Why The Market Has Not Worked For Farmers

SMALL landholdings and uncertain monsoonal rain make India one of the world’s most expensive places to farm, while the country’s rural economy provides few other job opportunities. Vagaries impact farming: good monsoon = good yield, bad one = crop failure. Ironically, farmers have fared badly in both good and bad monsoon years. They lost out in the good harvest year as a result of falling prices because of the supply-demand imbalance.

They often do not gain in terms of higher prices when the output is lower in bad monsoon years because the government – which fears inflation may hurt vocal urban consumers and corporates – often chooses to address production shortfalls and actual or potential price increases by releasing accumulated stocks and augmenting domestic supplies with imports from abroad.

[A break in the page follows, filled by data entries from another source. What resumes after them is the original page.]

(** [load_parquet_from_s3(bucket, prefix, single_key)]; [expanduser] is
    [os.path.expanduser] of the running process. *)
Definition load_parquet_from_s3 (fuel : nat) (expanduser : string -> string)
    (fs : local_fs) (list_objects_v2 : lister) (bucket : string)
    (prefix single_key : option string) : load_result :=
  if is_local bucket then
    let base := local_base expanduser bucket prefix in
    match truthy single_key with
    | Some k => Loaded [LocalFile (path_join base k)]
    | None =>
        let parquet_files := glob_parquet fs base in
        match parquet_files with
        | [] => Raised (FileNotFoundError ("No parquet files found in " ++ base))
        | _ => Loaded (map LocalFile (sorted parquet_files))
        end
    end
  else
    match truthy single_key with
    | Some k => Loaded [S3Object bucket k]
    | None =>
        match list_pages fuel list_objects_v2 bucket prefix None [] with
        | None => Diverges
        | Some (inl e) => Raised e
        | Some (inr []) =>
            Raised (FileNotFoundError
              ("No parquet files found in S3://" ++ bucket ++ "/" ++ py_str_opt prefix))
        | Some (inr parquet_files) => Loaded (map (S3Object bucket) parquet_files)
        end
    end.

End S3Loader.

(** ** api.py *)
Module Api.

(** A parsed JSON value; objects are Python dicts, so their keys are
    distinct and [lookup] of the first binding is [dict.get]. *)
Inductive json :=
| JNull
| JBool (b : bool)
| JNum (q : Q)
| JStr (s : string)
| JArr (xs : list json)
| JObj (fields : list (string * json)).

Fixpoint lookup (fields : list (string * json)) (k : string) : option json :=
  match fields with
  | [] => None
  | (k', v) :: rest => if String.eqb k k' then Some v else lookup rest k
  end.

(** [data.get(k, default)]. *)
Definition dict_get (fields : list (string * json)) (k : string) (default : json) : json :=
  match lookup fields k with Some v => v | None => default end.

(** [RAGPipeline(use_reranking=...)]. *)
Record RAGPipeline := mkPipeline { use_reranking : bool }.

Definition baseline_pipeline : RAGPipeline := mkPipeline false.
Definition hybrid_pipeline : RAGPipeline := mkPipeline true.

2017 saw the highest ever domestic production of pulses at 22.95 million metric tons (MMT). Sufficient to meet domestic demand but in an example of gross maladministration, the government imported a record 6.6 MMT of pulses (at zero import duty). This excessive supply led to a crash in prices affecting farmers and domestic market, pushing farmers into vicious cycles of poverty and vulnerability.

The government’s reform programme deregulated prices of inputs. There are no government controls on prices of seeds, pesticides and other plant protection chemicals, and fertilisers other than urea. While, agro-business companies are free to set prices of these crucial inputs, many of them patented and produced by large monopoly transnational corporations, at whatever level they like, over the years, subsidies have been reduced in the case of important inputs like fertiliser, raising their costs.

Recent years have seen a sharp deceleration in the minimum support prices (MSP) announced by the government. The rate of increase of MSP started declining during the 2010 onwards, and fell further post-2014. While the average annual growth [in MSP] between agriculture year 2009 and 2013 was 19.3%, it was only 3.6 per cent between 2014 and 2017.

Fiscal conservatism has adversely affected public investment in irrigation, drainage and flood control. Real investment in agriculture declined at 2.3% per annum between 2013–14 and 2016–17 and growth in agricultural credit slowed down to 12.3% between 2014–15 and 2016–17.

Liberalised imports of agricultural commodities including food grains and cotton have dampened domestic prices. India’s export of agricultural produces has dipped. It recorded more than five times growth during 2004-2014: from Rs 50,000 crore to Rs 260,000 crore. In a year it dipped to Rs 210,000 crore in 2015-16, with a market potential loss of Rs 50,000 crore. But agricultural import has reported constant growth. It was Rs 30,000 crore in 2004-5, which increased to Rs 90,000 crore in 2013-14. In 2015-16, it reached to Rs 150,000 crore.